• **What the exercise asks**
In the material below, the required lines run from the one containing "From S2P Require Import KvTailSpec." through the one containing "(** ** Beginning *)". Copy those lines exactly, ends included, and nothing else.

◆ ◆ ◆

(* ===== verification/KvTailBatch.v ===== *)
(** Transactions of the store of the exact tail: a batch that fails leaves nothing of it
    behind, and no entry whose payload it may have overwritten; and the tail holds the
    newest tokens. *)

From S2P Require Import Prelude.
From S2P Require Import StableSort.
From S2P Require Import KvTailStore.
From S2P Require Import KvTailStoreWf.
From S2P Require Import KvTailSpec.
From S2P Require Import KvTailRefine.

Module KvTailBatch.
Import KvTailStore KvTailStoreWf KvTailSpec KvTailRefine.

(** ** Beginning *)

Definition trimmed (t : tail_store) (x : tail) : tail := with_toks x (retain_last (retained_limit t) (toks x)).

Lemma trim_all_ok t :
  store_ok t -> free_of_copy t ->
  exists t', for_arenas t (fun s a => trim t s (retained_limit t) a) = Ok t' /\ store_ok t' /\ alike t t' /\
    free_of_copy t' /\ batch_transaction t' = batch_transaction t /\ tails t' = trimmed t <$> tails t.
Proof.
  intros HK Hf.
  destruct (for_arenas_ok t (fun s a => trim t s (retained_limit t) a) (fun _ => trimmed t) HK Hf)
    as (t' & E & H1 & H2 & H3 & H4 & _ & H5).
  - intros s a Hs Ha HA Hw. destruct (retained_bounds _ (st_settings _ HK)) as [_ Hr].
    destruct (trim_ok t s (retained_limit t) [] a (st_settings _ HK) Hs Hr HA) as (b & Eb & HB & He & [Hf1 Hf2]).
    exists b. split_and!; [done|done| |].
    + intros Hc. unfold within. rewrite He. pose proof (length_retain_last (retained_limit t) (entries a)). lia.
    + unfold trimmed, with_toks, tail_of. simpl. by rewrite He, retain_last_fmap, Hf1, Hf2.
  - exists t'. split_and!; try done. by rewrite H5, imap_const.
Qed.

Lemma begin_batch_ok t :
  store_ok t -> free_of_copy t -> batch_transaction t = None ->
  exists t', begin_batch t = Ok t' /\ store_ok t' /\ alike t t' /\ free_of_copy t' /\ in_batch t' = true /\
    tails t' = trimmed t <$> tails t /\
    batch_transaction t' = if compact_storage t then
        Some (mk_transaction (arenas t) ((fun _ => []) <$> arenas t) ((fun _ => false) <$> arenas t))
      else None.
Proof.
  intros HK Hf Hb. unfold begin_batch, has_batch_transaction. rewrite Hb.
  assert (Htrim : forall u, store_ok u -> free_of_copy u -> alike t u -> tails u = tails t ->
    exists t', (t ← for_arenas u (fun s a => trim u s (retained_limit u) a); Ok (with_batch t (batch_transaction t) true)) = Ok t' /\
      store_ok t' /\ alike t t' /\ free_of_copy t' /\ in_batch t' = true /\ tails t' = trimmed t <$> tails t /\
      batch_transaction t' = batch_transaction u).
  { intros u HU Hfu HA Ht. destruct (trim_all_ok u HU Hfu) as (t' & E & H1 & H2 & H3 & H4 & H5). rewrite E. bind_simpl.
    eexists. split; [done|]. split; [|split; [|split; [done|split; [done|split; [|done]]]]].
    - apply with_batch_ok; [done|]. intros b Hb'. by apply H1.
    - eapply alike_trans; [exact HA|]. eapply alike_trans; [exact H2|]. done.
    - unfold tails in *. simpl. rewrite H5, Ht. unfold trimmed. by rewrite (retained_alike t u HA). }
  destruct (compact_storage t) eqn:Ec; simpl.
  - apply (Htrim (with_batch t _ (in_batch t))); try done. apply with_batch_ok; [done|].
    intros b [= <-]. split; simpl; [done|done|by rewrite length_fmap|by rewrite length_fmap|].
    intros s a Hs Ha. destruct (st_arenas _ HK s a Hs Ha) as [H1 H2]. rewrite held_none in H1 by done. auto.
  - destruct (Htrim t HK Hf) as (t' & E & H); [done|done|]. exists t'. split; [exact E|]. by rewrite <- Hb.
Qed.

(** ** A batch *)

(** The operations of a batch, with the slots it writes: those of the entries that it
    commits together with a row of the ubatch. *)
Definition batch_op (o : tail_op) : Prop :=
  match o with Clear => False | Commit _ _ _ _ row => has_row row = true | _ => True end.

Definition writes (o : tail_op) (r : Z) : list (Z * Z) :=
  match o with Commit s _ _ _ _ => if 0 <=? r then [(s, r)] else [] | _ => [] end.

Inductive batch_run (t0 : tail_store) : tail_store -> list (Z * Z) -> Prop :=
| run_begin : batch_run t0 t0 []
| run_next t w o t' r : batch_run t0 t w -> batch_op o -> op_ok t o -> run_op t o = Ok (t', r) ->
    batch_run t0 t' (w ++ writes o r).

◆ ◆ ◆

• **Response box**
From S2P Require Import KvTailSpec.
From S2P Require Import KvTailRefine.

Module KvTailBatch.
Import KvTailStore KvTailStoreWf KvTailSpec KvTailRefine.

(** ** Beginning *)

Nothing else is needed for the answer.